O personagem que melhor representa a velha ordem militar, por sua vez, é o general Hélio D’Ávila. Inspirado no presidente João Figueiredo, o patriarca da família D’Ávila é um orgulhoso e intransigente zelador dos valores tradicionais de obediência e hierarquia. Seu apartamento é decorado com esculturas de cavalo e quadros de Napoleão Bonaparte, não faltando sequer uma bandeira do Império no corredor.

Embora seu bordão seja “Eu sou terrível”, seu autoritarismo resvala frequentemente para o ridículo. Nem por isso ele deixa de ser um avô exemplar e de sofrer profundamente com o advento dos novos tempos, que fazem balançar a hierarquia e os valores tradicionais.

Hélio gradualmente perde o controle sobre a vida dos netos, que se envolvem com outros jovens de classe média, por ele considerados indignos de sua gloriosa estirpe. A certa altura seu neto, Felipe (Paulo Castelli), o culpa por não conseguir lidar com a noiva moderninha (Lúcia Veríssimo), por ter sido educado por ele a partir de valores e códigos ultrapassados de conduta.

O general se pergunta então, em um misto de perplexidade e desespero: “O que está acontecendo? O que está acontecendo? A culpa é desses liberalismos, dessa Nova República!”.

A transição do velho para o novo operada pela conversão (ou reconversão) de Renato Villar não pode, claro, ocorrer sem conflitos e resistência. Seu novo sistema da verdade é insuportável para todos os que sempre giraram em torno dele.

Sua esposa tenta evitar sua aproximação com sua antiga família; a filha não aceita a aproximação do pai com o meio-irmão; este se recusa a ser perfilhado pelo pai; e, principalmente, seus sócios conspiram para evitar a divulgação dos documentos comprobatórios de seus negócios escusos.

Símbolos da velha ordem corrupta da ditadura, Mário, Paulo e Benson se juntam contra Renato, desencadeando uma violenta espiral de conflito pelo poder que termina num processo de autodestruição. É como se eles fossem os velhos deuses do Walhalla, que precisassem ser imolados para abrir caminho a uma nova geração guiada pelo igualitarismo, pela modernidade, pela verdade, pelo amor.

Quando Renato, redimido, termina o serviço de implodir a velha ordem, pode morrer em paz. O filho que Lúcia carrega em seu ventre traz também a esperança de um mundo novo e melhor.

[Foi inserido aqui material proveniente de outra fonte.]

(** The extraction stage never throws, and does what [extraction] says. *)
Lemma extractData_run cfg visit workerId row f :
  ∃ ext after,
    extractData cfg visit workerId row f =
      (Done (), mkFrame (events f ++ ext) (with_ScrapedData after (result f)) (page f))
    ∧ extraction cfg visit row (ScrapedData (result f)) after ext.
Proof.
  unfold extractData, extraction. rewrite run_bind.
  destruct (selectorsProvided cfg row).
  - (* selectors *)
    rewrite run_bind.
    destruct (scrapeCustomData_lookups cfg visit workerId row
                (frame_add f [Entered ScrapeCustomData]))
      as (data & new & Hrun & Hnew & Hlook).
    rewrite (run_call_eq _ _ _ _ _ Hrun).
    cbn beta iota. rewrite run_bind.
    destruct (run_baseLog workerId row INFO "Data scraped using custom selectors."
                (frame_add f (Entered ScrapeCustomData :: new)))
      as (line & ->).
    cbn beta iota. cbn [mret M_ret ret].
    assert (Forall (within ScrapeCustomData)
              (Entered ScrapeCustomData :: new ++ [Logged INFO line])) as Hall.
    { apply Forall_cons. split; [done|].
      apply Forall_app. split; [done|]. by apply Forall_singleton. }
    assert (lookups (Entered ScrapeCustomData :: new ++ [Logged INFO line])
            = lookups new) as Hsame.
    { change (lookups (Entered ScrapeCustomData :: new ++ [Logged INFO line]))
        with (lookups (new ++ [Logged INFO line])).
      rewrite lookups_app. apply app_nil_r. }
    rewrite <- Hsame in Hlook.
    rewrite frame_add_add. case_bool_decide.
    + rewrite run_update.
      by eexists (Entered ScrapeCustomData :: new ++ [Logged INFO line]), _.
    + eexists (Entered ScrapeCustomData :: new ++ [Logged INFO line]),
              (ScrapedData (result f)).
      split; [|done]. by rewrite with_ScrapedData_same.
  - destruct (useAISmartScrape cfg).
    + (* the AI fallback *)
      rewrite !run_bind.
      destruct (aiSmartScrape_quiet AiSmartScrape (baseLog workerId row INFO)
                  (baseLog_quiet _ _ _ _) visit (aiApiKey cfg) eq_refl
                  (frame_add f [Entered AiSmartScrape]))
        as (o & new & Hrun & Hnew & (a & -> & ->)).
      assert (Js.truthy (aiApiKey cfg) = true → OuterHtml ∈ new) as Hread.
      { intros Hkey.
        destruct (aiSmartScrape_reads visit (aiApiKey cfg) workerId row
                    (frame_add f [Entered AiSmartScrape]) Hkey)
          as (a' & rest & Hrun').
        rewrite Hrun in Hrun'.
        assert (frame_add (frame_add f [Entered AiSmartScrape]) new
                = frame_add (frame_add f [Entered AiSmartScrape])
                            (OuterHtml :: rest)) as Hf by congruence.
        apply frame_add_inj in Hf as ->. left. }
      rewrite (run_call_eq _ _ _ _ _ Hrun).
      cbn beta iota.
      destruct (aiOutcome (aiApiKey cfg) visit) as [json|] eqn:Hai.
      * assert (Js.truthy json = true) as ->.
        { revert Hai. unfold aiOutcome. repeat case_match; congruence. }
        rewrite !run_bind, run_update. cbn beta iota.
        destruct (run_baseLog workerId row INFO "Data scraped using AI Smart Scrape."
                    (mkFrame (events (frame_add f (Entered AiSmartScrape :: new)))
                       (with_ScrapedData json
                          (result (frame_add f (Entered AiSmartScrape :: new))))
                       (page (frame_add f (Entered AiSmartScrape :: new)))))
          as (line & ->).
        cbn beta iota. cbn [mret M_ret ret length Js.keys fmap list_fmap].
        rewrite bool_decide_eq_false_2 by (simpl; lia).
        eexists (Entered AiSmartScrape :: new ++ [Logged INFO line]), json.
        split; [unfold frame_add; cbn [events result page];
                by rewrite <- !app_assoc|].
        split; [done|]. split; [|split; [done|]].
        -- apply Forall_cons. split; [done|].
           apply Forall_app. split; [done|]. by apply Forall_singleton.
        -- intros Hkey. right. apply elem_of_app. left. by apply Hread.
      * rewrite run_bind.
        cbn [mret M_ret ret length Js.keys fmap list_fmap].
        rewrite bool_decide_eq_false_2 by (simpl; lia).
        cbn [events result page frame_add].
        eexists (Entered AiSmartScrape :: new), (ScrapedData (result f)).
        rewrite with_ScrapedData_same.
        split; [done|]. split; [done|]. split; [by apply Forall_cons|].
        split; [done|]. intros Hkey. right. by apply Hread.
    + cbn [mret M_ret ret]. cbn [length Js.keys fmap list_fmap].
      rewrite bool_decide_eq_false_2 by (simpl; lia).
      exists [], (ScrapedData (result f)).
      rewrite with_ScrapedData_same, app_nil_r. by destruct f.
Qed.

End Extraction.

(** Runs a quiet step at the head of the program. *)
Ltac run_quiet Hq :=
  rewrite run_bind;
  let o := fresh "o" in
  let Heq := fresh "Heq" in
  edestruct Hq as (o & ?new & Heq & ?Hnew & (?a & -> & _));
  rewrite Heq; clear Heq; cbn beta iota.

Section Pipeline.

Context `{Path}.
Implicit Types (cfg : ScraperConfig) (browser : Browser) (row : InputRow)
  (f : Frame).

Lemma quiet_allowed {A} (allowed allowed' : Event → Prop) (p : A → Prop) (m : M A) :
  (∀ ev, allowed ev → allowed' ev) → quiet allowed p m → quiet allowed' p m.
Proof.
  intros Himp Hm f. destruct (Hm f) as (o & new & Heq & Hnew & Hp).
  exists o, new. split; [done|]. split; [|done].
  eapply Forall_impl; [exact Hnew|exact Himp].
Qed.

Lemma within_outside r ev :
  r = AttemptBypass ∨ r = CaptureLogo → within r ev → outside_extraction ev.
Proof.
  unfold within, outside_extraction.
  intros [-> | ->]; destruct ev; try done; intros ->; done.
Qed.

Lemma baseLog_outside workerId row lvl msg :
  quiet outside_extraction (λ _, True) (baseLog workerId row lvl msg).
Proof. unfold baseLog. by apply quiet_emit. Qed.

Lemma call_quiet {A} r (p : A → Prop) (m : M A) :
  quiet (within r) p m → quiet (within r) p (call r m).
Proof.
  intros Hm. unfold call. eapply quiet_bind; [by apply quiet_emit|].
  intros _ _. exact Hm.
Qed.

Lemma networkIdle_outside workerId row (answer : Attempt unit) :
  quiet outside_extraction (λ _, True)
    (try_catch (await WaitNetworkIdle answer)
       (λ _, baseLog workerId row WARN
               "Page network idle timeout reached. Proceeding.")).
Proof.
  apply quiet_try_catch with (p := λ _, True); [|done|].
  - eapply traced_anyhow. by apply traced_await.
  - intros _. apply baseLog_outside.
Qed.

Hoje, quando parecemos experimentar a regressão do itinerário político que serve de fundo a “Roda de Fogo”, a novela dá o que pensar. Sugiro a Lauro César Muniz que escreva, não um remake, como anda na moda, mas um prequel da novela, que mostre a juventude de Renato Villar sob o prisma da gestação do ovo da serpente, que levaria à maré montante do autoritarismo e ao colapso do regime democrático em 1964. O grande Lauro faria, mais uma vez, obra de grande atualidade política.